(** [data] is the text of a call. *)
Definition says (fp : FILE) (m : mem) (op : output) (data : list Z) : Prop :=
  match op with
  | Putc c => data = [u8 c]
  | Fwrite buf sz count => region_at fp m (buf, data) /\ 0 <= sz /\ zlen data = count * sz
  | Fputs s => cstr m s data /\ disjoint_ranges (base fp) (StdioSpec.size fp) s (zlen data + 1)
  | Fflush => data = []
  end.
End run.

(** A triple as a statement on the run. *)
Lemma wp_exists_pair {A B} n (c : C (A * B)) w (P : A -> B -> world -> Prop) :
  wp n c w (fun '(a, b) w' => P a b w') -> exists a b w', c n w = Done (a, b) w' /\ P a b w'.
Proof. intros ([a b] & w' & E & H)%wp_exists. by exists a, b, w'. Qed.

Section refinement.
Context {cfg : build} {_write} {W : writer _write}.
Context (seek : option (Z -> Z -> F Z)) (is_sseek : bool).
Context (malloc : Z -> C Z) (realloc : Z -> Z -> C Z) (free : Z -> C unit).
Context (fstat : Z -> C (Z * Z)) (isatty : Z -> C Z).
Implicit Types (n : nat) (w : world) (fp : FILE) (m : mem) (pend data : list Z).

Lemma says_step fp w fp' w' op data : step fp w fp' w' -> says fp (w_mem w) op data ->
  says fp' (w_mem w') op data.
Proof.
  intros Hs. destruct op as [c|buf sz count|s|]; cbn [says]; [done| | |done].
  - intros [Hr ?]. split; [by eapply region_step|done].
  - destruct Hs as [Hb _ _ _ _ (l & Hl & _ & E) _]. rewrite Hb, E. intros [Hc Hd]. split; [|done].
    eapply cstr_frame; [exact Hc|]. intros a Ha. apply lookup_store_out. unfold disjoint_ranges in Hd. lia.
Qed.

Lemma wp_run_op n op data fp pend w (Q : bool * FILE -> world -> Prop) :
  (write_fuel <= n)%nat -> StdioSpec.size fp < Z.of_nat n -> (2 * length data + 1 < n)%nat ->
  mem_ok (w_mem w) -> writing fp (w_mem w) pend -> says fp (w_mem w) op data ->
  (forall fp' w', outcome_ok (file fp w ++ pend ++ data) fp w fp' w' -> Q (true, fp') w') ->
  (forall fp' w', outcome_err (file fp w ++ pend ++ data) fp w fp' w' -> Q (false, fp') w') ->
  wp n (run_op _write seek is_sseek malloc realloc free fstat isatty op fp) w Q.
Proof.
  intros Hn Hsz Hdn Hm Hw Hsay HT HF. destruct op as [c|buf sz count|s|]; cbn [run_op says] in *; wp_step.
  - subst data. eapply wp_putc; [done..|]. split; intros; wp_steps.
    + assert (Hu := u8_range c). rewrite (proj2 (Z.eqb_neq _ _)) by (unfold EOF; lia). by apply HT.
    + by apply HF.
  - destruct Hsay as (Hr & Hz & Hl). eapply wp_fwrite; [done..| |]; intros; wp_steps.
    + rewrite Z.eqb_refl. by apply HT.
    + rewrite (proj2 (Z.eqb_neq _ _)) by lia. by apply HF.
  - destruct Hsay as (Hc & Hd). eapply wp_fputs; [done..| |].
    + split; [by apply cstr_body|]. unfold disjoint_ranges in *. cbn. lia.
    + split; intros; wp_steps; [by apply HT|by apply HF].
  - subst data. rewrite app_nil_r in HT, HF. eapply wp_fflush; [done..|by apply Hw| |].
    + intros fp' w' Hs Hm' Hw' Hf. wp_steps. apply HT. split; [done|]. rewrite <-Hf, <-(app_nil_r (file fp' w')).
      by apply holding_writing; [rewrite Hm'|].
    + intros j fp' w' Hs Hm' Hw' He Hf. wp_steps. apply HF. split; [split; [done|]|done].
      exists (file fp' w' ++ []). split; [rewrite app_nil_r, Hf; apply prefix_app, prefix_take|].
      by apply holding_writing; [rewrite Hm'|].
Qed.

▶ _WHAT TO PRODUCE_
State how many lines in the records above contain the word "Hsay", and give only that number.

▶ _TASK ANSWER_
3